▸ **DIRECTIONS FOR THIS TASK**
Look through the listing and report every line that has "induction" in it.

▸ **EXERCISE DATA**

Lemma peek_poke_apart m a l b n : ranges_apart a (lenZ l) b (Z.of_nat n) -> peek (poke m a l) b n = peek m b n.
Proof. intros H. apply peek_ext. intros x Hx. apply poke_outside. red in H. lia. Qed.

Lemma poke_byte m d v x : poke m d [v] x = if x =? d then v else m x.
Proof.
  destruct (Z.eqb_spec x d) as [->|Hx]; [unfold poke, getZ; by rewrite Z.sub_diag|].
  apply poke_outside. change (lenZ [v]) with 1. lia.
Qed.

Lemma copy_spec n : forall m d s x, ranges_apart d (Z.of_nat n) s (Z.of_nat n) ->
  copy n m d s x = if (d <=? x) && (x <? d + Z.of_nat n) then m (s + (x - d)) else m x.
Proof.
  unfold ranges_apart. induction n as [|n IH]; intros m d s x Ha; cbn [copy].
  - destruct (Z.leb_spec d x), (Z.ltb_spec x (d + Z.of_nat 0)); cbn; try done. lia.
  - rewrite IH, !poke_byte by lia. destruct (Z.leb_spec (d + 1) x) as [H1|H1]; cbn [andb].
    + rewrite (proj2 (Z.leb_le d x)) by lia. replace (d + Z.of_nat (S n)) with (d + 1 + Z.of_nat n) by lia. cbn [andb].
      destruct (Z.ltb_spec x (d + 1 + Z.of_nat n)); rewrite (proj2 (Z.eqb_neq _ d)) by lia; [|done]. f_equal. lia.
    + destruct (Z.eqb_spec x d) as [->|Hx].
      * rewrite Z.leb_refl, (proj2 (Z.ltb_lt _ _)) by lia. cbn. f_equal. lia.
      * by rewrite (proj2 (Z.leb_gt d x)) by lia.
Qed.

Lemma copy_outside n m d s x : ranges_apart d (Z.of_nat n) s (Z.of_nat n) ->
  x < d \/ d + Z.of_nat n <= x -> copy n m d s x = m x.
Proof.
  intros Ha Hx. rewrite copy_spec by done. destruct (Z.leb_spec d x), (Z.ltb_spec x (d + Z.of_nat n)); cbn; try done. lia.
Qed.

Lemma peek_shift m m' k : forall a b,
  (forall i, 0 <= i < Z.of_nat k -> m' (a + i) = m (b + i)) -> peek m' a k = peek m b k.
Proof.
  induction k as [|k IH]; intros a b Hm; cbn [peek]; [done|]. f_equal.
  - rewrite <- (Z.add_0_r a), <- (Z.add_0_r b). apply Hm. lia.
  - apply IH. intros i Hi. rewrite <- !Z.add_assoc. apply Hm. lia.
Qed.

Lemma peek_copy n m d s : ranges_apart d (Z.of_nat n) s (Z.of_nat n) -> peek (copy n m d s) d n = peek m s n.
Proof.
  intros Ha. apply peek_shift. intros i Hi. rewrite copy_spec by done. rewrite (proj2 (Z.leb_le _ _)), (proj2 (Z.ltb_lt _ _)) by lia.
  cbn. f_equal. lia.
Qed.

Lemma peek_copy_apart n m d s b k : ranges_apart d (Z.of_nat n) s (Z.of_nat n) ->
  ranges_apart d (Z.of_nat n) b (Z.of_nat k) -> peek (copy n m d s) b k = peek m b k.
Proof.
  intros Ha Hb. apply peek_ext. intros x Hx. rewrite copy_spec by done. red in Hb.
  destruct (Z.leb_spec d x), (Z.ltb_spec x (d + Z.of_nat n)); cbn; try done. lia.
Qed.

Ltac offsets := unfold ranges_apart, msg_sender_pid, msg_receiver_pid, msg_message_type, msg_message_size, msg_timestamp,
  msg_data, sizeof_message, mq_queue_id, mq_owner_pid, mq_permissions, mq_messages, mq_message_count, mq_max_messages,
  mq_max_message_size, mq_next, mq_prev, sc_channel_id, sc_owner_pid, sc_permissions, sc_shared_memory, sc_size,
  sc_ref_count, sc_next, sc_prev in *.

▸ **ANSWER SECTION**
  unfold ranges_apart. induction n as [|n IH]; intros m d s x Ha; cbn [copy].
  induction k as [|k IH]; intros a b Hm; cbn [peek]; [done|]. f_equal.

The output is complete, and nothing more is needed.